### Information provided
(** X7.  With no life left the START event ends the game: the state is
    GAME_OVER, the RESTART timer armed, rocks, ship and score as they were,
    and a click changes nothing.  The RESTART event then makes the state
    STARTING, and only then a click starts a new game, with 3 lives, the
    score 0 and 4 rocks. *)
Theorem game_over_cycle fuel g :
  (lives g < 1)%Z ->
  exists g1,
    handle_event rnd sin_neg_radians neg_cos_radians
      image_width image_height fuel START g = Some g1 /\
    state g1 = GAME_OVER /\ restart_timer g1 = true /\
    start_timer g1 = false /\ rocks g1 = rocks g /\
    spaceship g1 = spaceship g /\ score g1 = score g /\
    handle_event rnd sin_neg_radians neg_cos_radians
      image_width image_height fuel MOUSEBUTTONDOWN g1 = Some g1 /\
    exists g2,
      handle_event rnd sin_neg_radians neg_cos_radians
        image_width image_height fuel RESTART g1 = Some g2 /\
      state g2 = STARTING /\ restart_timer g2 = false /\
      rocks g2 = rocks g /\ score g2 = score g /\ lives g2 = lives g /\
      forall g3,
        handle_event rnd sin_neg_radians neg_cos_radians
          image_width image_height fuel MOUSEBUTTONDOWN g2 = Some g3 ->
        state g3 = PLAYING /\ lives g3 = 3%Z /\ score g3 = 0%Z /\
        counter g3 = 0%Z /\ length (rocks g3) = 4%nat.
Proof.
  intros Hl. apply Z.ltb_lt in Hl.
  eexists. split.
  { cbn [handle_event lives set_start_timer]. rewrite Hl. reflexivity. }
  do 6 (split; [reflexivity|]). split; [reflexivity|].
  eexists. split; [reflexivity|].
  do 5 (split; [reflexivity|]).
  intros g3 H. cbn in H. apply do_init_spec in H. tauto.
Qed.

(** X8.  With a key of each direction pressed in the same tick the ship
    turns by -10 and then by +10 degrees: the heading is as it was. *)
Theorem both_turn_keys_cancel keys g :
  K_RIGHT keys || K_d keys = true ->
  K_LEFT keys || K_a keys = true ->
  (0 <= angle (spaceship g) < 360)%Z ->
  angle (spaceship (steer sin_neg_radians neg_cos_radians keys g)) =
    angle (spaceship g).
Proof. apply steer_cancel. Qed.

(** X9.  The guard of the removal of a missile: once a hit has removed the
    missile it is no longer found in the list, and a second hit of the same
    missile in the same pass leaves the list as it is. *)
Theorem missile_removed_once m r1 r2 g :
  NoDup (missile_id <$> active_missiles (spaceship g)) ->
  let g1 := remove_hit m r1 g in
  missile_in m (active_missiles (spaceship g1)) = false /\
  active_missiles (spaceship (remove_hit m r2 g1)) =
    active_missiles (spaceship g1).
Proof. apply remove_hit_guard. Qed.

(** X10.  A pass of [rocks_physics] keeps the number of rocks: every rock
    that leaves the arena is replaced by one rock.  It changes neither the
    ship nor the score. *)
Theorem rocks_physics_keeps_count fuel g g' :
  rocks_physics rnd fuel g = Some g' ->
  length (rocks g') = length (rocks g) /\
  spaceship g' = spaceship g /\ score g' = score g.
Proof.
  intros H. pose proof (rocks_physics_inv _ _ _ _ H) as (R1 & _ & _ & R4 & _).
  split; [|now split].
  unfold rocks_physics in H. destruct (Nat.ltb _ _).
  - eapply for_rock_length, H.
  - now injection H as <-.
Qed.

(** X11.  The loop of [rocks_physics] runs over the list it changes, and
    still ends: with a random stream that keeps proposing places far from
    the ship, the pass returns for every fuel from some number on. *)
Theorem rocks_physics_terminates g :
  eventually_far rnd (position (spaceship g)) (min_rock_distance g) ->
  exists n, forall fuel, (n <= fuel)%nat ->
    is_Some (rocks_physics rnd fuel g).
Proof.
  intros Hfar.
  destruct (for_rock_total rnd (length (rocks g)) 0 g (Nat.le_refl _) Hfar)
    as (n & g' & H).
  exists (Nat.max n (length (rocks g))). intros fuel Hle.
  unfold rocks_physics. destruct (Nat.ltb _ _); [|eauto].
  rewrite (H fuel fuel); [eauto|lia|lia].
Qed.

(** X12.  [run] ends at the first QUIT: the events after it are not
    handled. *)
Theorem run_stops_at_QUIT fuel events rest g :
  run rnd sin_neg_radians neg_cos_radians image_width image_height fuel
    (events ++ QUIT :: rest) g =
  run rnd sin_neg_radians neg_cos_radians image_width image_height fuel
    events g.
Proof. apply run_QUIT. Qed.

(** X14.  In every state of a session the heading of the ship is in
    [0, 360). *)
Theorem heading_in_range g :
  reachable rnd sin_neg_radians neg_cos_radians image_width image_height g ->
  (0 <= angle (spaceship g) < 360)%Z.
Proof. intros H. apply reachable_session_ok in H. apply H. Qed.

(** X15.  In every state of a session [min_rock_distance] is 350 and the
    speed of the ship is 4: nothing in the code changes them. *)
Theorem min_rock_distance_constant g :
  reachable rnd sin_neg_radians neg_cos_radians image_width image_height g ->
  min_rock_distance g = 350%Q /\ speed (spaceship g) = 4%Q.
Proof.
  intros H. apply reachable_session_ok in H as (_ & (_ & S2 & S3) & _).
  now split.
Qed.

(** X16.  In every state of a session there are 3 lives at most; at least
    one while the state is PLAYING; none once it is GAME_OVER or
    STARTING. *)
Theorem lives_bounds g :
  reachable rnd sin_neg_radians neg_cos_radians image_width image_height g ->
  (lives g <= 3)%Z /\
  (state g = PLAYING -> (1 <= lives g)%Z) /\
  (state g = GAME_OVER \/ state g = STARTING -> (lives g < 1)%Z).
Proof. intros H. apply reachable_session_ok in H. apply H. Qed.

(** X17.  In every state of a session the rocks are distinct objects and
    so are the missiles, all made before the next identity: [list.remove]
    removes the object it is given and no other. *)
Theorem identities_distinct g :
  reachable rnd sin_neg_radians neg_cos_radians image_width image_height g ->
  NoDup (rock_id <$> rocks g) /\
  NoDup (missile_id <$> active_missiles (spaceship g)) /\
  Forall (fun r => (rock_id r < next_id g)%nat) (rocks g) /\
  Forall (fun m => (missile_id m < next_id g)%nat)
    (active_missiles (spaceship g)).
Proof.
  intros H. apply reachable_session_ok in H as ((A & B & C & D) & _).
  split; [exact A|]. split; [exact C|]. split.
  - eapply Forall_impl; [exact B|]. intros r Hr. apply Hr.
  - eapply Forall_impl; [exact D|]. intros r Hr. apply Hr.
Qed.

(** X18.  In every state of a session every rock has the speed 4 and a
    direction whose components are strictly between -1 and 1, and every
    missile has the speed 15. *)
Theorem objects_keep_speed g :
  reachable rnd sin_neg_radians neg_cos_radians image_width image_height g ->
  Forall (fun r =>
            rock_speed r = 4%Q /\
            (-1 < fst (rock_direction r))%Q /\
            (fst (rock_direction r) < 1)%Q /\
            (-1 < snd (rock_direction r))%Q /\
            (snd (rock_direction r) < 1)%Q) (rocks g) /\
  Forall (fun m => missile_speed m = 15%Q) (active_missiles (spaceship g)).
Proof.
  intros H. apply reachable_session_ok in H as ((_ & B & _ & D) & _).
  split.
  - eapply Forall_impl; [exact B|]. intros r Hr. apply Hr.
  - eapply Forall_impl; [exact D|]. intros r Hr. apply Hr.
Qed.

(** X19.  In every state of a session the counter is not negative, and it
    is [30 * FPS] or more only while there are 10 rocks or more. *)
Theorem counter_past_limit_only_when_crowded g :
  reachable rnd sin_neg_radians neg_cos_radians image_width image_height g ->
  (0 <= counter g)%Z /\
  ((30 * FPS <= counter g)%Z -> (10 <= length (rocks g))%nat).
Proof. intros H. apply reachable_session_ok in H. apply H. Qed.

(** X20.  In every state of a session the START timer is armed only in the
    state DYING with the counter at 0, the RESTART timer only in the state
    GAME_OVER, and never both. *)
Theorem timers_armed_only_while_waiting g :
  reachable rnd sin_neg_radians neg_cos_radians image_width image_height g ->
  (start_timer g = true -> state g = DYING /\ counter g = 0%Z) /\
  (restart_timer g = true -> state g = GAME_OVER) /\
  (start_timer g = false \/ restart_timer g = false).
Proof.
  intros H. apply reachable_timers_ok in H as [J1 J2].
  split; [exact J1|]. split; [exact J2|].
  destruct (start_timer g); [|now left].
  destruct (restart_timer g); [|now right].
  destruct (J1 eq_refl). specialize (J2 eq_refl). congruence.
Qed.

(** X21.  In every state of a session the score is not negative, and no
    event lowers it, but the click that starts a new game, which sets it to
    0. *)
Theorem score_only_grows g :
  reachable rnd sin_neg_radians neg_cos_radians image_width image_height g ->
  (0 <= score g)%Z /\
  forall fuel e g',
    handle_event rnd sin_neg_radians neg_cos_radians
      image_width image_height fuel e g = Some g' ->
    (score g <= score g')%Z \/
    (e = MOUSEBUTTONDOWN /\ state g = STARTING /\ score g' = 0%Z).
Proof.
  intros H. apply reachable_session_ok in H as (_ & _ & _ & _ & Sc).
  split; [exact Sc|]. intros fuel e g'.
  destruct e; cbn [handle_event lives set_start_timer].
  - intros [= <-]. left. lia.
  - intros H. left.
    now apply refresh_steps, steps_invariants in H as (_ & _ & _ & I4 & _).
  - destruct (Z.ltb _ _).
    + intros [= <-]. left. cbn. lia.
    + destruct (make_rocks rnd fuel 4 _) as [g1|] eqn:E; [|discriminate].
      cbn [mbind option_bind]. intros [= <-]. left.
      apply make_rocks_inv in E as (F & _). unfold same_but_rocks in F.
      cbn in *. destruct F as (_ & _ & _ & _ & _ & F6 & _). lia.
  - intros [= <-]. left. cbn. lia.
  - destruct (decide (state g = STARTING)) as [E|E].
    + intros H. right. apply do_init_spec in H. tauto.
    + intros [= <-]. left. lia.
  - intros [= <-]. left. lia.
Qed.

End Extras.

Section StateMachine.
Context (rnd : nat -> Z) (sin_neg_radians neg_cos_radians : Z -> Q).
Context (image_width image_height : Q).

Lemma refresh_lives fuel keys now g g' :
  refresh rnd sin_neg_radians neg_cos_radians image_width image_height
    fuel keys now g = Some g' ->
  (state g' = state g /\ lives g' = lives g) \/
  (state g = PLAYING /\ state g' = DYING /\ (lives g' < lives g)%Z /\
   counter g' = 0%Z /\ start_timer g' = true).
Proof.
  pose proof (fire_check_frame sin_neg_radians neg_cos_radians
                image_width image_height keys now g) as F.
  cbn zeta in F. destruct F as (_ & _ & _ & F4 & F5 & _).
  destruct (decide (state g = PLAYING)) as [E|E].
  2:{ rewrite refresh_not_playing by assumption. intros [= <-]. now left. }
  unfold refresh.
  set (g0 := fire_check _ _ _ _ keys now g) in *.
  destruct (decide (state g0 = PLAYING)) as [E0|E0]; [|congruence].
  destruct (playing_tick _ _ _ _ _ g0) as [g1|] eqn:T; [|discriminate].
  cbn [mbind option_bind]. intros D.
  apply playing_tick_inv in T as (_ & _ & T).
  destruct T as [(T1 & _ & _ & T4)|(T1 & T2 & T3 & T4)].
  - apply draw_inv in D as (_ & D2 & D3 & _). left. split; congruence.
  - apply draw_inv in D as (_ & _ & _ & _ & _ & _ & _ & D8).
    rewrite D8 by congruence. right. repeat split; try assumption. lia.
Qed.

Lemma event_rocks_count fuel e g g' :
  (4 <= length (rocks g))%nat ->
  handle_event rnd sin_neg_radians neg_cos_radians image_width image_height
    fuel e g = Some g' ->
  (4 <= length (rocks g'))%nat.
Proof.
  intros H4. destruct e; cbn [handle_event lives set_start_timer].
  - now intros [= <-].
  - intros H. apply refresh_inv in H as (_ & L & _). lia.
  - destruct (Z.ltb _ _).
    + now intros [= <-].
    + destruct (make_rocks rnd fuel 4 _) as [g1|] eqn:E; [|discriminate].
      cbn [mbind option_bind]. intros [= <-].
      apply make_rocks_inv in E as (_ & L). cbn in *. lia.
  - now intros [= <-].
  - destruct (decide (state g = STARTING)).
    + intros H. apply do_init_spec in H. lia.
    + now intros [= <-].
  - now intros [= <-].
Qed.

Lemma reachable_rocks_count g :
  reachable rnd sin_neg_radians neg_cos_radians image_width image_height g ->
  (4 <= length (rocks g))%nat.
Proof.
  induction 1 as [fuel now g H | fuel e g g' Hg IH Hd H].
  - unfold MyGame_init in H.
    destruct (do_init rnd fuel _) as [g1|] eqn:E; [|discriminate].
    cbn in H. injection H as <-. apply do_init_spec in E. cbn. lia.
  - eapply event_rocks_count; eauto.
Qed.

Lemma event_state fuel e g g' :
  timers_ok g -> deliverable e g ->
  handle_event rnd sin_neg_radians neg_cos_radians image_width image_height
    fuel e g = Some g' ->
  state g' = state g \/
  (is_REFRESH e = true /\ state g = PLAYING /\ state g' = DYING) \/
  (e = START /\ state g = DYING /\
   ((1 <= lives g)%Z /\ state g' = PLAYING \/
    (lives g < 1)%Z /\ state g' = GAME_OVER)) \/
  (e = RESTART /\ state g = GAME_OVER /\ state g' = STARTING) \/
  (e = MOUSEBUTTONDOWN /\ state g = STARTING /\ state g' = PLAYING).
Proof.
  intros [J1 J2] Hd. destruct e; cbn [handle_event lives set_start_timer].
  - intros [= <-]. now left.
  - intros H. apply refresh_lives in H as [[H _]|(H1 & H2 & _)].
    + now left.
    + right. left. now repeat split.
  - cbn in Hd. destruct (J1 Hd) as [Hs _]. intros H.
    right. right. left. split; [reflexivity|]. split; [exact Hs|].
    destruct (Z.ltb_spec (lives g) 1) as [Hl|Hl].
    + injection H as <-. right. now split.
    + destruct (make_rocks rnd fuel 4 _) as [g1|]; [|discriminate].
      cbn in H. injection H as <-. left. now split.
  - cbn in Hd. specialize (J2 Hd). intros [= <-].
    right. right. right. left. now repeat split.
  - destruct (decide (state g = STARTING)) as [E|E].
    + intros H. apply do_init_spec in H.
      right. right. right. right. tauto.
    + intros [= <-]. now left.
  - intros [= <-]. now left.
Qed.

### Directions for this task
Exactly as written, please transcribe the lines from the start of the records above to the line that holds "image_width image_height fuel MOUSEBUTTONDOWN g2", both ends included.

### Solution
(** X7.  With no life left the START event ends the game: the state is
    GAME_OVER, the RESTART timer armed, rocks, ship and score as they were,
    and a click changes nothing.  The RESTART event then makes the state
    STARTING, and only then a click starts a new game, with 3 lives, the
    score 0 and 4 rocks. *)
Theorem game_over_cycle fuel g :
  (lives g < 1)%Z ->
  exists g1,
    handle_event rnd sin_neg_radians neg_cos_radians
      image_width image_height fuel START g = Some g1 /\
    state g1 = GAME_OVER /\ restart_timer g1 = true /\
    start_timer g1 = false /\ rocks g1 = rocks g /\
    spaceship g1 = spaceship g /\ score g1 = score g /\
    handle_event rnd sin_neg_radians neg_cos_radians
      image_width image_height fuel MOUSEBUTTONDOWN g1 = Some g1 /\
    exists g2,
      handle_event rnd sin_neg_radians neg_cos_radians
        image_width image_height fuel RESTART g1 = Some g2 /\
      state g2 = STARTING /\ restart_timer g2 = false /\
      rocks g2 = rocks g /\ score g2 = score g /\ lives g2 = lives g /\
      forall g3,
        handle_event rnd sin_neg_radians neg_cos_radians
          image_width image_height fuel MOUSEBUTTONDOWN g2 = Some g3 ->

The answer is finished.